## SOURCE MATERIAL
Definition google_example : str := str_of_string "_p~iF~ps|U_ulLnnqC_mqNvxq`@".

(** The reference string cut inside its third group, ["_p~iF~ps|U_u"]. *)
Definition cut_example : str := firstn 12 google_example.


(** *** What the decoder's result depends on *)

(** A character ends its group when [ord(ch) - 63 < 0x20]. *)
Definition terminates_group (ch : N) : bool := ord ch - 63 <? 0x20.

Definition terminators (s : str) : nat :=
  List.length (filter terminates_group s).

(** The pairs of groups that are complete in [s]. *)
Definition completed_pairs (s : str) : nat := (terminators s / 2)%nat.

Definition origin : coordinate := (0%float, 0%float).

(** The steps a configuration can still take, at most. *)
Definition measure (s : str) (c : config) : nat :=
  match c with
  | Done _ => 0
  | Running AtEntry l => 2 * (len s - index l) + 3
  | Running AtWhile l => 2 * (len s - index l) + 2
  | Running (AtGroup _) l => 2 * (len s - index l) + 1
  end%nat.

(** The groups the current [for] still owes before a coordinate is appended,
    counted against the terminators to come. *)
Definition owed (c : control) : nat :=
  match c with
  | AtGroup [] => 1
  | _ => 0
  end.

(** What holds of every configuration the decoder reaches: the accumulators
    are still zero, the cursor is within the string, and the [for] has at
    most the longitude left. *)
Definition reachable (s : str) (c : control) (l : locals) : Prop :=
  lat l = 0 /\ lng l = 0 /\ (index l <= len s)%nat /\
  match c with
  | AtEntry => index l = 0%nat
  | AtWhile => True
  | AtGroup pending => pending = [] \/ pending = [0]
  end.

(** The result a reachable configuration is bound for. *)
Definition destined (s : str) (c : control) (l : locals) : list coordinate :=
  coordinates l ++
  repeat origin ((owed c + terminators (skipn (index l) s)) / 2)%nat.

(** *** The decoder as the specification words it

    Section 4.1 of the specification: two running accumulators, each decoded
    delta added to the accumulator of its axis, one coordinate emitted per
    pair of groups, and a group cut short by the end of the input dropped.
    [second] tells which axis the group being read belongs to. *)
Fixpoint spec_decode_from (s : str) (second : bool)
    (shift result lat lng : Z) : outcome (list coordinate) :=
  match s with
  | [] => Returns []
  | ch :: s' =>
      let b := ord ch - 63 in
      let result' := Z.lor result (Z.shiftl (Z.land b 0x1f) shift) in
      if b <? 0x20
      then
        if second
        then
          let lng' := lng + delta result' in
          p <- scaled lat lng' ;;
          ps <- spec_decode_from s' false 0 0 lat lng' ;;
          Returns (p :: ps)
        else spec_decode_from s' true 0 0 (lat + delta result') lng
      else spec_decode_from s' second (shift + 5) result' lat lng
  end.

Definition spec_decode (s : str) : outcome (list coordinate) :=
  spec_decode_from s false 0 0 0 0.

(** Both axes of [c] within 1e-5 of the expected pair. *)
Definition close_to (c : coordinate) (expected : Q * Q) : bool :=
  within_1e5 (fst c) (fst expected) && within_1e5 (snd c) (snd expected).

Fixpoint all_close (cs : list coordinate) (expected : list (Q * Q)) : bool :=
  match cs, expected with
  | [], [] => true
  | c :: cs', e :: expected' => close_to c e && all_close cs' expected'
  | _, _ => false
  end.
Lemma minSizeInv_step (st : State) (ev : Event) :
  wf st -> minSizeInv st -> minSizeInv (step st ev).
Proof.
  intros H Hinv.
  assert (D : (exists v, ev = EvSetSetting KDisableMinSize v)
              \/ (forall v, ev <> EvSetSetting KDisableMinSize v)).
  { destruct ev as [| | | | | | | | | | | | | |k v| |]; try (by right).
    destruct k; try (by right). left. by eexists. }
  destruct D as [[v ->] | Hne].
  - destruct (w_destroyed (mainWin st)) eqn:Halive.
    { unfold step. by rewrite Halive. }
    rewrite step_set_disableMinSize by done. simpl.
    case_bool_decide as Hv.
    + unfold minSizeInv in *. simpl. by rewrite <- Hv.
    + unfold minSizeInv, onDisableMinSizeChange.
      destruct (truthy v) eqn:Etv; simpl; rewrite Etv; auto.
  - destruct (tuple3_inv _ _ _ _ _ _ (minSizePart_step st ev H Hne)) as (E1 & E2 & E3).
    unfold minSizeInv. by rewrite E1, E2, E3.
Qed.

Lemma translucencyInv_run (st : State) (evs : list Event) :
  wf st -> translucencyInv st -> translucencyInv (run st evs).
Proof.
  unfold run. revert st. induction evs as [|ev evs IH]; intros st H Hinv; simpl; [done|].
  apply IH; [by apply wf_step | by apply translucencyInv_step].
Qed.

Lemma minSizeInv_run (st : State) (evs : list Event) :
  wf st -> minSizeInv st -> minSizeInv (run st evs).
Proof.
  unfold run. revert st. induction evs as [|ev evs IH]; intros st H Hinv; simpl; [done|].
  apply IH; [by apply wf_step | by apply minSizeInv_step].
Qed.

(** X4.  After every sequence of events the window has the sidebar vibrancy
    and the transparent background exactly when [macosTranslucency] is
    true; otherwise it has no vibrancy and its background is the toolkit's
    default or opaque white. *)
Theorem translucency_follows_setting (env : Env) (s : SettingsStore) (vs : VencordStore)
    (evs : list Event) :
  let st := run (createMainWindow env s vs) evs in
  if truthy (v_macosTranslucency (VencordSettings st))
  then w_vibrancy (mainWin st) = Some "sidebar"
       /\ w_backgroundColor (mainWin st) = Some "#ffffff00"
  else w_vibrancy (mainWin st) = None
       /\ (w_backgroundColor (mainWin st) = None
           \/ w_backgroundColor (mainWin st) = Some "#ffffff").
Proof.
  apply (translucencyInv_run _ evs (wf_createMainWindow env s vs)).
  unfold translucencyInv.
  destruct (createMainWindow_window env s vs) as (_ & _ & Hv & Hb & _).
  destruct (createMainWindow_stores env s vs) as (_ & -> & _).
  destruct (windowOptions_chrome s vs) as (_ & _ & Hov & Hob & _).
  rewrite Hv, Hb, Hov, Hob. destruct (truthy (v_macosTranslucency vs)); auto.
Qed.
(** * Signaling hub and multi-peer client of the WebRTC monorepo

    A shallow embedding of
    - [apps/signaling/src/index.ts]: the Socket.IO signaling server (the
      "Hub"): the in-memory room registry [roomMembers] and the handlers
      of [join-room], [offer], [answer], [ice-candidate], [leave-room]
      and [disconnect];
    - the [MultiPeerWebRTCClient] class: [createOffer], [handleAnswer],
      [removePeerConnection], [toggleCamera], [toggleMicrophone] and the
      [user-left], [answer] and [ice-candidate] socket listeners.

    JavaScript [Map]s are insertion ordered, and the client looks sessions
    up by position ([Array.from(map.values()).find]), so maps are modelled
    as association lists that keep the insertion order ([JsMap]).
    JavaScript [Set]s that are never iterated are modelled as [gset]s. *)

From stdpp Require Import base decidable option list strings gmap.

Local Open Scope string_scope.
Local Open Scope nat_scope.
Local Open Scope list_scope.
#[local] Set Warnings "-clear-no-such-hyp".

(** * Part I: the program *)

(** ** Insertion-ordered maps: the JavaScript [Map] *)

Module JsMap.

Abbreviation t V := (list (string * V)) (only parsing).

Definition empty {V} : t V := [].

(** [Map.prototype.get]: [None] stands for [undefined]. *)
Fixpoint get {V} (k : string) (m : t V) : option V :=
  match m with
  | [] => None
  | (k', v) :: m' => if decide (k' = k) then Some v else get k m'
  end.

(** [Map.prototype.has] *)
Definition has {V} (k : string) (m : t V) : bool :=
  match get k m with Some _ => true | None => false end.

(** [Map.prototype.set]: an existing key keeps its position, a new key
    goes to the end. *)
Fixpoint set {V} (k : string) (v : V) (m : t V) : t V :=
  match m with
  | [] => [(k, v)]
  | (k', v') :: m' =>
      if decide (k' = k) then (k, v) :: m' else (k', v') :: set k v m'
  end.

(** [Map.prototype.delete] *)
Fixpoint delete {V} (k : string) (m : t V) : t V :=
  match m with
  | [] => []
  | (k', v') :: m' =>
      if decide (k' = k) then delete k m' else (k', v') :: delete k m'
  end.

(** [Map.prototype.size] *)
Definition size {V} (m : t V) : nat := List.length m.

(** [Array.from(m.keys())], [Array.from(m.values())] *)
Definition keys {V} (m : t V) : list string := m.*1.
Definition values {V} (m : t V) : list V := m.*2.

(** Every map built from [empty] by [set] and [delete] has pairwise
    distinct keys. *)
Definition wf {V} (m : t V) : Prop := NoDup (keys m).

End JsMap.

(** ** Wire-level WebRTC values

    The interfaces declared at the top of [index.ts]; the client uses the
    browser's types of the same names.  A field that may be missing or
    [null] is an [option]. *)

Inductive RTCSdpType := sdp_offer | sdp_answer | sdp_pranswer | sdp_rollback.

Record RTCSessionDescriptionInit := {
  sdp_type : RTCSdpType;
  sdp : option string;
}.

Record RTCIceCandidateInit := {
  candidate : option string;
  sdpMLineIndex : option nat;
  sdpMid : option string;
  usernameFragment : option string;
}.

(** ** The signaling hub: [apps/signaling/src/index.ts] *)

Module Hub.

(** The value type of the inner maps of [roomMembers]. *)
Record Member := {
  userId : string;
  socketId : string;
  peerId : string;
}.

(** Events the server emits to clients. *)
Inductive ServerEvent :=
| ev_error (message : string)
| ev_user_joined (userId peerId socketId : string)
| ev_room_joined (roomId : string) (users : list Member)
| ev_user_left (userId socketId : string)
| ev_offer (offer : RTCSessionDescriptionInit) (from : string)
    (targetPeerId : option string)
| ev_answer (answer : RTCSessionDescriptionInit) (from : string)
    (targetPeerId : option string)
| ev_ice_candidate (candidate : RTCIceCandidateInit) (from : string)
    (targetPeerId : option string).

(** One call of an emitter.
    - [Emit sid ev] is [socket.emit(ev)] on the socket [sid];
    - [Broadcast room sender recipients ev] is
      [socket.to(room).emit(ev)] on the socket [sender]; [recipients] are
      the sockets Socket.IO delivers it to, fixed when the call is made. *)
Inductive Delivery :=
| Emit (to : string) (ev : ServerEvent)
| Broadcast (room sender : string) (recipients : gset string)
    (ev : ServerEvent).

(** The state of the server process: the registry [roomMembers] of
    line 30, and the rooms of the Socket.IO adapter (room name to the set
    of socket ids that joined it), which [socket.join], [socket.leave],
    [socket.to] and [io.to] work on.  The adapter holds the rooms the
    handlers join and, for every connected socket, the room Socket.IO
    opens under the socket's own id.  The Prisma calls are best effort,
    their failures are swallowed and nothing read from them reaches the
    registry or an emitter of the handlers below; they and the logger are
    left out, but for the point where a handler waits for them.
    A handler updates the registry and the adapter before its first
    [await].  [join-room] emits after its two [await]s, from the registry
    and the adapter as they are then: it is two steps of the server,
    [on_join_room] and [on_join_room_resumes], and other handlers run
    between them.  [leave-room] awaits one Prisma call before its
    broadcast; its step is kept whole, the broadcast being the one made
    when no other handler ran meanwhile. *)
Record State := {
  roomMembers : JsMap.t (JsMap.t Member);
  rooms : gmap string (gset string);
}.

## YOUR TASK
Copy out each line of the material above, word for word, from the first down to the line containing "Section 4.1 of". Add nothing.

## RESPONSE TO THE TASK
Definition google_example : str := str_of_string "_p~iF~ps|U_ulLnnqC_mqNvxq`@".

(** The reference string cut inside its third group, ["_p~iF~ps|U_u"]. *)
Definition cut_example : str := firstn 12 google_example.


(** *** What the decoder's result depends on *)

(** A character ends its group when [ord(ch) - 63 < 0x20]. *)
Definition terminates_group (ch : N) : bool := ord ch - 63 <? 0x20.

Definition terminators (s : str) : nat :=
  List.length (filter terminates_group s).

(** The pairs of groups that are complete in [s]. *)
Definition completed_pairs (s : str) : nat := (terminators s / 2)%nat.

Definition origin : coordinate := (0%float, 0%float).

(** The steps a configuration can still take, at most. *)
Definition measure (s : str) (c : config) : nat :=
  match c with
  | Done _ => 0
  | Running AtEntry l => 2 * (len s - index l) + 3
  | Running AtWhile l => 2 * (len s - index l) + 2
  | Running (AtGroup _) l => 2 * (len s - index l) + 1
  end%nat.

(** The groups the current [for] still owes before a coordinate is appended,
    counted against the terminators to come. *)
Definition owed (c : control) : nat :=
  match c with
  | AtGroup [] => 1
  | _ => 0
  end.

(** What holds of every configuration the decoder reaches: the accumulators
    are still zero, the cursor is within the string, and the [for] has at
    most the longitude left. *)
Definition reachable (s : str) (c : control) (l : locals) : Prop :=
  lat l = 0 /\ lng l = 0 /\ (index l <= len s)%nat /\
  match c with
  | AtEntry => index l = 0%nat
  | AtWhile => True
  | AtGroup pending => pending = [] \/ pending = [0]
  end.

(** The result a reachable configuration is bound for. *)
Definition destined (s : str) (c : control) (l : locals) : list coordinate :=
  coordinates l ++
  repeat origin ((owed c + terminators (skipn (index l) s)) / 2)%nat.

(** *** The decoder as the specification words it

    Section 4.1 of the specification: two running accumulators, each decoded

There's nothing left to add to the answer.